> What to produce
Check every line of the entries for the string "replace" and return the ones that contain it.

====== Dataset content ======

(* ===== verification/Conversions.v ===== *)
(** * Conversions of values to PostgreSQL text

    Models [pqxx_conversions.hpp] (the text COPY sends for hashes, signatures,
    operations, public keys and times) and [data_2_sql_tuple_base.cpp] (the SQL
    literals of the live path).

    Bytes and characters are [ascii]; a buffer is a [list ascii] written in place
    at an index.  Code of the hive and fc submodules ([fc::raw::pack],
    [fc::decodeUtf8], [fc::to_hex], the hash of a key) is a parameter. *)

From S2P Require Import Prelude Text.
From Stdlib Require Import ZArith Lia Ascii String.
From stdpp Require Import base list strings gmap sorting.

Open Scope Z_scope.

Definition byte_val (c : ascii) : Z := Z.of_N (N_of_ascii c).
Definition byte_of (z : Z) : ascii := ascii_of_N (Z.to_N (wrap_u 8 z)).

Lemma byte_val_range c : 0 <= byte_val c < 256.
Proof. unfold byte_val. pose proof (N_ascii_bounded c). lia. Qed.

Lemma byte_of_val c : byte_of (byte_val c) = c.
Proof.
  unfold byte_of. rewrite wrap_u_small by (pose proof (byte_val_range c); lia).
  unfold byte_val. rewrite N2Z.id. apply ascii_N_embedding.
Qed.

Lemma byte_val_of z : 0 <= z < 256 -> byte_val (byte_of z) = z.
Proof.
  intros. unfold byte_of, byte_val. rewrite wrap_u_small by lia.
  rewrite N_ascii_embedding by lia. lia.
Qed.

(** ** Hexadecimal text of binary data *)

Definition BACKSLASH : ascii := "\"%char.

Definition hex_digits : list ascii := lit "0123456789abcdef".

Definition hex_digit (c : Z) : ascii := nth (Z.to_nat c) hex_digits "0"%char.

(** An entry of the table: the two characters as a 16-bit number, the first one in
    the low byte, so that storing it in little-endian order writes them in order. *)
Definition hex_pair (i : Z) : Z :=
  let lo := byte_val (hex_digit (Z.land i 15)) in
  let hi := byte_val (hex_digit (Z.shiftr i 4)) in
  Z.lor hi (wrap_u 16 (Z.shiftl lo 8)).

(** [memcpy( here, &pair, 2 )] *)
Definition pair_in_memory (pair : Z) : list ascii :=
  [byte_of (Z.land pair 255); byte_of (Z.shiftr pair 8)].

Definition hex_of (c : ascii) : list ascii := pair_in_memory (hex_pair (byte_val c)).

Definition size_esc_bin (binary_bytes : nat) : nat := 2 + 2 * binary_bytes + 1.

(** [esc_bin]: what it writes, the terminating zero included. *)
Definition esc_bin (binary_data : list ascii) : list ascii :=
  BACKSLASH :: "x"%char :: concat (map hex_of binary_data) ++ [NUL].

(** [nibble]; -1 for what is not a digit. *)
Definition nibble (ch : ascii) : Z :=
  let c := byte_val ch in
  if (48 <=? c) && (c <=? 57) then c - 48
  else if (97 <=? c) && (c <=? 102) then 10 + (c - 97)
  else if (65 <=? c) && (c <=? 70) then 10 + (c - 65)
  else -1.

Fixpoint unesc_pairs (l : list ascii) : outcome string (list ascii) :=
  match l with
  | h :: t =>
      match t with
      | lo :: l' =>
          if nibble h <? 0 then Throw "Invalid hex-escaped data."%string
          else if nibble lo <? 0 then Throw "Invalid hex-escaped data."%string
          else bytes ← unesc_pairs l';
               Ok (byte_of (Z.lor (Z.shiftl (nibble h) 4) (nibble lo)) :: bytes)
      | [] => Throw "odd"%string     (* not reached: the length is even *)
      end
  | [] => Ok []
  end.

======
====== Dataset content ======

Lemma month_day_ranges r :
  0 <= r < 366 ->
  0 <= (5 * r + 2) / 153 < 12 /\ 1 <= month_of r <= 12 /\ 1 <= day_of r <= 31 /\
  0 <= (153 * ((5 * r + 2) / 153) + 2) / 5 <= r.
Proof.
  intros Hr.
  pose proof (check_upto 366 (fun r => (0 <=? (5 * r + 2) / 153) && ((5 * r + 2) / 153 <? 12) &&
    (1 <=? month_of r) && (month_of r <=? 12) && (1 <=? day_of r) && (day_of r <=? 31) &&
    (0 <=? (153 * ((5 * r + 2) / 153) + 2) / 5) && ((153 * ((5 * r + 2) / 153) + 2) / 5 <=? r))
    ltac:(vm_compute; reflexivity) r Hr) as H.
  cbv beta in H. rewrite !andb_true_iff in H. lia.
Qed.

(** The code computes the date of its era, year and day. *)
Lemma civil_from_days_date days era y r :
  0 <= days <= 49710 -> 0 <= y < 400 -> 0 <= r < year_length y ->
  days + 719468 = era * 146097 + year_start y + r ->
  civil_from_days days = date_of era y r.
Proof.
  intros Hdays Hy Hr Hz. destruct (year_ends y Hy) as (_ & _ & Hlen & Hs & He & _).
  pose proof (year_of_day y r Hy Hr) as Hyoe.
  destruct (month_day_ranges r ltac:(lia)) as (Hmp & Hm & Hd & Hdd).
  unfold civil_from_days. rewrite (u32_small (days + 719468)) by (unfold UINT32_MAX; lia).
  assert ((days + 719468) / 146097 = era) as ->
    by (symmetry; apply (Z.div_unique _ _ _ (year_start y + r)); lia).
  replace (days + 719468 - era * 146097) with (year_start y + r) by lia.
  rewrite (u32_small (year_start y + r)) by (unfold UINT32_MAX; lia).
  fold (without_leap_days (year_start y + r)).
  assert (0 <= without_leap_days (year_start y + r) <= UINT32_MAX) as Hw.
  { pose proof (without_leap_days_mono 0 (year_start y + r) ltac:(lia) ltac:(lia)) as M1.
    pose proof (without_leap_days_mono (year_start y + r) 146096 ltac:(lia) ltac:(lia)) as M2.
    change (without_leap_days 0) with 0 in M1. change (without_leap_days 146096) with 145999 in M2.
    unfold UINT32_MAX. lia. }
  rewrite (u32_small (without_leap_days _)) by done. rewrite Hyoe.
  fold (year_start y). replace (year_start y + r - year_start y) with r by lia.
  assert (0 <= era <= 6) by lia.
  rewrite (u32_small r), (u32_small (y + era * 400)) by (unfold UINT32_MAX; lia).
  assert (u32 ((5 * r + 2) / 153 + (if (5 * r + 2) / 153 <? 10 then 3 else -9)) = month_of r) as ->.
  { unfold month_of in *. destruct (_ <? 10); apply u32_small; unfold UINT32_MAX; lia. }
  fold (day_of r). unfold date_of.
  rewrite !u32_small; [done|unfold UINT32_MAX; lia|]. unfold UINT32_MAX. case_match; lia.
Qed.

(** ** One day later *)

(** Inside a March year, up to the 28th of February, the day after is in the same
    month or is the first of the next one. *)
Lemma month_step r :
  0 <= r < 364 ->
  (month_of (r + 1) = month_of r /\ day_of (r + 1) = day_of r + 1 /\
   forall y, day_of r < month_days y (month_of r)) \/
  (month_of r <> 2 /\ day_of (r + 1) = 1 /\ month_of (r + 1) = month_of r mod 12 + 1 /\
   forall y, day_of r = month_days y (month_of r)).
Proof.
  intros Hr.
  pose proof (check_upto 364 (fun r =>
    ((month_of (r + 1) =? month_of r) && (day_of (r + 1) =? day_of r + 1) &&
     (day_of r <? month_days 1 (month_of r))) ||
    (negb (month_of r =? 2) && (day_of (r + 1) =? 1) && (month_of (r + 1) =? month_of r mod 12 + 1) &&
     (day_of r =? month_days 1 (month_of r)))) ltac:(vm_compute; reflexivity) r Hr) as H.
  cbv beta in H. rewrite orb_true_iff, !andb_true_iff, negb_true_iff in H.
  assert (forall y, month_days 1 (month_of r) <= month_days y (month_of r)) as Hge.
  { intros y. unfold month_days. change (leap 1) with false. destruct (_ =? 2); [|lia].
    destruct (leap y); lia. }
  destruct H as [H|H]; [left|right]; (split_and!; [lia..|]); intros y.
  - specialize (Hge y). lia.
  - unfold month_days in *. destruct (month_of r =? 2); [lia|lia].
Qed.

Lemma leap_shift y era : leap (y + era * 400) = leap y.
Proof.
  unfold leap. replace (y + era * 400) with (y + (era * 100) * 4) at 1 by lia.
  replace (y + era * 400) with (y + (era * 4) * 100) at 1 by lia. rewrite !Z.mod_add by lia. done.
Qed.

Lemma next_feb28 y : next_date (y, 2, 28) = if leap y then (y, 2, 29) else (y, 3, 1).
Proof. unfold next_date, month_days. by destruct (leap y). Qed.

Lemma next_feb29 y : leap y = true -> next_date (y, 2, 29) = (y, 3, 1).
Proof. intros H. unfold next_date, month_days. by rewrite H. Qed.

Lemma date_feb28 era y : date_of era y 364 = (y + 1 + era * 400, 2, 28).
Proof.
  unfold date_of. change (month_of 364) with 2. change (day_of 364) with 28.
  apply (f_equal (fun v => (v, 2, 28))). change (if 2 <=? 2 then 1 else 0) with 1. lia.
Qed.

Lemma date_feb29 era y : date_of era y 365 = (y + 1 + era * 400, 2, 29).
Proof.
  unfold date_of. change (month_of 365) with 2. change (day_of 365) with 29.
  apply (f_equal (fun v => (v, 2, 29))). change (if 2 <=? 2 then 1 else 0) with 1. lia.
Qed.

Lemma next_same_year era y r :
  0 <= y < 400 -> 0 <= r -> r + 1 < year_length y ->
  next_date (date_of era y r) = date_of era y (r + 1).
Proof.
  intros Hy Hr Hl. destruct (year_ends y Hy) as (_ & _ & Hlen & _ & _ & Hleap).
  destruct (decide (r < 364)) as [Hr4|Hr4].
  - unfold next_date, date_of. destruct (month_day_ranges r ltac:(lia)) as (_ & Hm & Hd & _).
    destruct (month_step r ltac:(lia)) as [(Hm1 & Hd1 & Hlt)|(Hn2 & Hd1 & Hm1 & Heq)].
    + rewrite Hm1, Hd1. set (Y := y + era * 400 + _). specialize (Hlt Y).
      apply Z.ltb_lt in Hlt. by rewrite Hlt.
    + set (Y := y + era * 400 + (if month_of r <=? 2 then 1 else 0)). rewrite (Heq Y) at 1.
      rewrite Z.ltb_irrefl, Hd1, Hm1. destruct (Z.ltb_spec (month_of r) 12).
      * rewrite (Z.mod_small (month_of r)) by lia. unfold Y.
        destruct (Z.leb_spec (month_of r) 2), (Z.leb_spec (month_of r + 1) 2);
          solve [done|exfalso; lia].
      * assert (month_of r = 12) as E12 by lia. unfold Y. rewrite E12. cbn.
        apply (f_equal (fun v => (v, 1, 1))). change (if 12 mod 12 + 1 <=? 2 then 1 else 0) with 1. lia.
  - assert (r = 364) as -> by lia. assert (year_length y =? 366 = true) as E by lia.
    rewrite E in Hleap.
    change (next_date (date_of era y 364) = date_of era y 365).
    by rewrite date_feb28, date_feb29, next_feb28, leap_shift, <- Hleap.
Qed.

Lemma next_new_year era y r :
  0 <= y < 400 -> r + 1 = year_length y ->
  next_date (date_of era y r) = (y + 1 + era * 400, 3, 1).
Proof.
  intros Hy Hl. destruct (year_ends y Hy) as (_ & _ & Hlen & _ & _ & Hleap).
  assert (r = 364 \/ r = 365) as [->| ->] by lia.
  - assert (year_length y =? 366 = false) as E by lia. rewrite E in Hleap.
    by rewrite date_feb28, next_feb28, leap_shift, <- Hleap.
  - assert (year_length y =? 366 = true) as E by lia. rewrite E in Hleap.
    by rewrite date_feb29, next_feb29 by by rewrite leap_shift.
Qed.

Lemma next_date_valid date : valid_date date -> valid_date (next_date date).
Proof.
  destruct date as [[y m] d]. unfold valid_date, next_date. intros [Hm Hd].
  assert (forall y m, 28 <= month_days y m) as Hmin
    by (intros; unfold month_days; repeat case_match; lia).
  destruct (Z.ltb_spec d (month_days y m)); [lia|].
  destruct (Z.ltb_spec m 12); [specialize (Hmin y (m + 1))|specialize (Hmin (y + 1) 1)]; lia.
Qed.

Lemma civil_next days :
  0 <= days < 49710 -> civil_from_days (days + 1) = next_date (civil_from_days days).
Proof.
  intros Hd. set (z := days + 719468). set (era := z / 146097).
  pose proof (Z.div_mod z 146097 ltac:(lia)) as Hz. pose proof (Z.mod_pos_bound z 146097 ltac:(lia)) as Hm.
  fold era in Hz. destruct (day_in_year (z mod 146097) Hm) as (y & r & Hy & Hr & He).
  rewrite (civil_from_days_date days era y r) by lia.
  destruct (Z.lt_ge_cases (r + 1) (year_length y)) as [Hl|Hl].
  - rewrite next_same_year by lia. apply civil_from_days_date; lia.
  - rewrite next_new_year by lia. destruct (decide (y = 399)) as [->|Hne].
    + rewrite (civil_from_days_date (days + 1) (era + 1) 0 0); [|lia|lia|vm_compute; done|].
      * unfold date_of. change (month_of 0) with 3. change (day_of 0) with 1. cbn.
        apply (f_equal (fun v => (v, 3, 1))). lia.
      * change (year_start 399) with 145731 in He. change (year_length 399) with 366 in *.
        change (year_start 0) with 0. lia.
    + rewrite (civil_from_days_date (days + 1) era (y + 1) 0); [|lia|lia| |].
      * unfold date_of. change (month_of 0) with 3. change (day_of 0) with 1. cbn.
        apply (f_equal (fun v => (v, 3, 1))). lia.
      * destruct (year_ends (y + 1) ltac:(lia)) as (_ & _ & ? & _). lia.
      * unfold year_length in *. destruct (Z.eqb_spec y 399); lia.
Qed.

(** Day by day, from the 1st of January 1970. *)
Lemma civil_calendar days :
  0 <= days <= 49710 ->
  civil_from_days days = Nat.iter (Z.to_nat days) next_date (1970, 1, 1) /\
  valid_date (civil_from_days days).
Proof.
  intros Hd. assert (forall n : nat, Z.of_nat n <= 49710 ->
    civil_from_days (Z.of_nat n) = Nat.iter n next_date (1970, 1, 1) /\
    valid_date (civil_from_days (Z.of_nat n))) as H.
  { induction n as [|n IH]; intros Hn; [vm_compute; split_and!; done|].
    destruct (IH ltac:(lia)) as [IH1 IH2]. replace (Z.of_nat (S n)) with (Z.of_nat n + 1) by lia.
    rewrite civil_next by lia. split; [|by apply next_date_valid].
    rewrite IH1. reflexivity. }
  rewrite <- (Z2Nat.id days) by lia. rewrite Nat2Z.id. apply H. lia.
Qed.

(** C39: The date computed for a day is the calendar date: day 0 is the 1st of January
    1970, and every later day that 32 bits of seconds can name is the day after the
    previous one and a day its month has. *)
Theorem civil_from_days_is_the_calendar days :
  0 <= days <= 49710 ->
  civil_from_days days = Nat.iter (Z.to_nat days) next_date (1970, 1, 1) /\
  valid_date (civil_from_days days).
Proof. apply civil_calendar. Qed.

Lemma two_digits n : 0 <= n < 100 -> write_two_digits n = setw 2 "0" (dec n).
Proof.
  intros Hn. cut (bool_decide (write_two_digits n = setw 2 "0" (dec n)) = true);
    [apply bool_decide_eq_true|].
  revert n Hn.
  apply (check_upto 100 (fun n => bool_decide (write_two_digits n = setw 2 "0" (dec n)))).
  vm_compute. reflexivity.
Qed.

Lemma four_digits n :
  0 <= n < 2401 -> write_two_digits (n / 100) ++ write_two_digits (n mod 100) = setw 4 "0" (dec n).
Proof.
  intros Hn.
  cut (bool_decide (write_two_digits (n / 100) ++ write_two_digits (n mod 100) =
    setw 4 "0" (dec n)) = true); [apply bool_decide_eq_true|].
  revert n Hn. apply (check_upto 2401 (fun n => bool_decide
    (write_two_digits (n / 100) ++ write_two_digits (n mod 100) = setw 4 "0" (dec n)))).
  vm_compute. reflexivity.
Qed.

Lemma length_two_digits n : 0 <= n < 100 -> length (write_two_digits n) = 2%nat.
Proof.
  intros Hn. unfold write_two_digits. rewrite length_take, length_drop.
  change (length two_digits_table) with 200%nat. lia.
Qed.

======

> Worked solution
  replace (days + 719468 - era * 146097) with (year_start y + r) by lia.
  fold (year_start y). replace (year_start y + r - year_start y) with r by lia.
  unfold leap. replace (y + era * 400) with (y + (era * 100) * 4) at 1 by lia.
  replace (y + era * 400) with (y + (era * 4) * 100) at 1 by lia. rewrite !Z.mod_add by lia. done.
    destruct (IH ltac:(lia)) as [IH1 IH2]. replace (Z.of_nat (S n)) with (Z.of_nat n + 1) by lia.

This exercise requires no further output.